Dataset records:
(* ===== verification/FfiProps.v ===== *)
(** Properties of the C ABI of Ffi.v: what a C caller may rely on (defined results,
    terminated strings, latched codes, bounded writes), no replay through the
    boundary, delivery of texts between two handles, and a predictable secret. *)

From S2P Require Import Prelude Wire Pad RelayEnvelope Crypto Handshake Payload Ratchet Skipped.
From S2P Require Import Blob Engine Toy EngineInv EngineWf Delivery EndToEnd Bundle TrustedMeta.
From S2P Require Import Handle Ffi.
Import FfiHandle.

(** * Well-formed objects *)

(** Reading a C string: up to the first NUL; [None] when there is none, and the
    read leaves the buffer. *)
Fixpoint c_string (b : bytes) : option bytes :=
  match b with
  | [] => None
  | x :: b => if bool_decide (x = x00) then Some [] else cons x <$> c_string b
  end.

Lemma c_string_text txt b : x00 ∉ txt → c_string (txt ++ x00 :: b) = Some txt.
Proof.
  induction txt as [|x txt IH]; intros Hx; [done|]. apply not_elem_of_cons in Hx as [Hne Hx].
  simpl. by rewrite bool_decide_eq_false_2, IH by congruence.
Qed.

Lemma c_string_terminated pre b : is_Some (c_string (pre ++ x00 :: b)).
Proof.
  induction pre as [|x pre [s IH]]; simpl; [by eexists|].
  case_bool_decide; [by eexists|]. rewrite IH. by eexists.
Qed.

(** A buffer of [n] bytes whose last byte is a NUL. *)
Definition c_buffer (n : N) (b : bytes) : Prop := len b = n ∧ ∃ pre, b = pre ++ [x00].

Lemma c_buffer_string n b : c_buffer n b → is_Some (c_string b).
Proof. intros [_ [pre ->]]. apply c_string_terminated. Qed.

(** Text followed by zeros, the layout of both buffers. *)
Lemma c_buffer_text n txt : len txt < n → c_buffer n (txt ++ zeros (n - len txt)).
Proof.
  intros Hn. split; [len|]. exists (txt ++ zeros (n - len txt - 1)).
  rewrite <- app_assoc. f_equal. unfold zeros.
  replace (N.to_nat (n - len txt)) with (N.to_nat (n - len txt - 1) + 1)%nat by lia.
  by rewrite replicate_add.
Qed.

Lemma c_buffer_put0 n b : 1 < n → c_buffer n b → c_buffer n (put b 0 [x00]).
Proof.
  intros Hn [Hl [pre ->]]. rewrite <- (app_nil_l (pre ++ _)), put_app by done.
  destruct pre as [|x pre]; [by autorewrite with len in Hl; lia|].
  split; [autorewrite with len in *; lia|]. by exists (x00 :: pre).
Qed.
Lemma run_turn_inv i tn h : hub_inv h → hub_inv (run_turn i tn h).
Proof.
  intros Hinv. unfold run_turn. destruct (tasks h !! i) as [t|] eqn:Ht; [|done]. simpl.
  destruct (t_phase t) eqn:Hph; try done. destruct (relay_turn tn) as [acts on].
  pose proof (forward_inv i acts h Hinv) as Hinv'. cbv zeta. destruct on; [done|].
  erewrite set_phase_eq by done. by apply (phase_inv (forward i acts h)); rewrite ?Hph.
Qed.

Lemma connect_inv i key is_host h : hub_inv h → hub_inv (connect i key is_host h).
Proof.
  intros Hinv. unfold connect. destruct (tasks h !! i) as [t|] eqn:Ht; [done|].
  assert (∀ j u t0, tasks h !! j = Some u → <[i := t0]> (tasks h) !! j = Some u) as Hold.
  { intros j u t0 Hu. rewrite lookup_insert_ne; [done|]. intros ->. congruence. }
  split; simpl.
  - intros k e He. destruct (inv_rooms h Hinv k e He) as (u&Hu&Hof). exists u.
    split; [by apply Hold|done].
  - intros j u [[<- <-]|[_ Hu]]%lookup_insert_Some; [done|by apply (inv_shape h Hinv)].
  - intros i1 t1 j [[<- <-]|[_ Ht1]]%lookup_insert_Some Hp; [done|].
    destruct (inv_pair h Hinv i1 t1 j Ht1 Hp) as [(u&Hu&Hpu) Hno]. split; [|done].
    exists u. split; [by apply Hold|done].
  - intros i1 i2 t1 t2 j [[<- <-]|[_ Ht1]]%lookup_insert_Some
      [[<- <-]|[_ Ht2]]%lookup_insert_Some Hp1 Hp2; try done.
    by apply (inv_excl h Hinv i1 i2 t1 t2 j).
Qed.

Lemma empty_hub_inv : hub_inv empty_hub.
Proof. by split; simpl. Qed.

Lemma hub_run_inv es h : hub_inv h → hub_inv (hub_run es h).
Proof.
  revert h; induction es as [|[i key r|i ok|i tn] es IH]; intros h Hh; [done|..]; apply IH; simpl;
    auto using run_inv, run_turn_inv, connect_inv.
Qed.

(** * Tasks nobody will wake *)

(** Task [i] waits, but its entry is gone and nobody is about to notify it. *)
Definition orphan (i : N) (h : hub) : Prop :=
  (∃ t, tasks h !! i = Some t ∧ t_phase t = Parked) ∧
  (∀ k e, rooms h !! k = Some e → entry_notify e ≠ i) ∧
  (∀ j t peer n, tasks h !! j = Some t → t_phase t = Notifying peer n → n ≠ i).

(** Another task moves on; it may only add its own entry and take over a notify
    other than [i]. *)
Lemma orphan_update i h j t p R log :
  orphan i h → tasks h !! j = Some t → j ≠ i →
  (∀ k e, R !! k = Some e → rooms h !! k = Some e ∨ entry_notify e = j) →
  (∀ peer n, p = Notifying peer n → n ≠ i) →
  orphan i (updated h j t p R log).
Proof.
  intros ((u&Hu&Hph)&Hr&Hn) Ht Hne HR Hp. split_and!; simpl.
  - exists u. by rewrite lookup_insert_ne.
  - intros k e [Hold| ->]%HR; [by eapply Hr|done].
  - intros j' t' peer n [[<- <-]|[_ Ht']]%lookup_insert_Some Hph'; [by eapply Hp|by eapply Hn].
Qed.

Lemma orphan_notify i n h : orphan i h → n ≠ i → orphan i (notify_waiters n h).
Proof.
  intros Ho Hne. unfold notify_waiters. destruct (tasks h !! n) as [t|] eqn:Ht; [|done].
  simpl. destruct (t_phase t); try done. erewrite set_phase_eq by done.
  apply orphan_update; try done. by left.
Qed.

• [What is being asked]:
Search the records for the word "with". Copy every line that has it.

• [Completed exercise]:
  match b with
  replace (N.to_nat (n - len txt)) with (N.to_nat (n - len txt - 1) + 1)%nat by lia.
  destruct pre as [|x pre]; [by autorewrite with len in Hl; lia|].
  split; [autorewrite with len in *; lia|]. by exists (x00 :: pre).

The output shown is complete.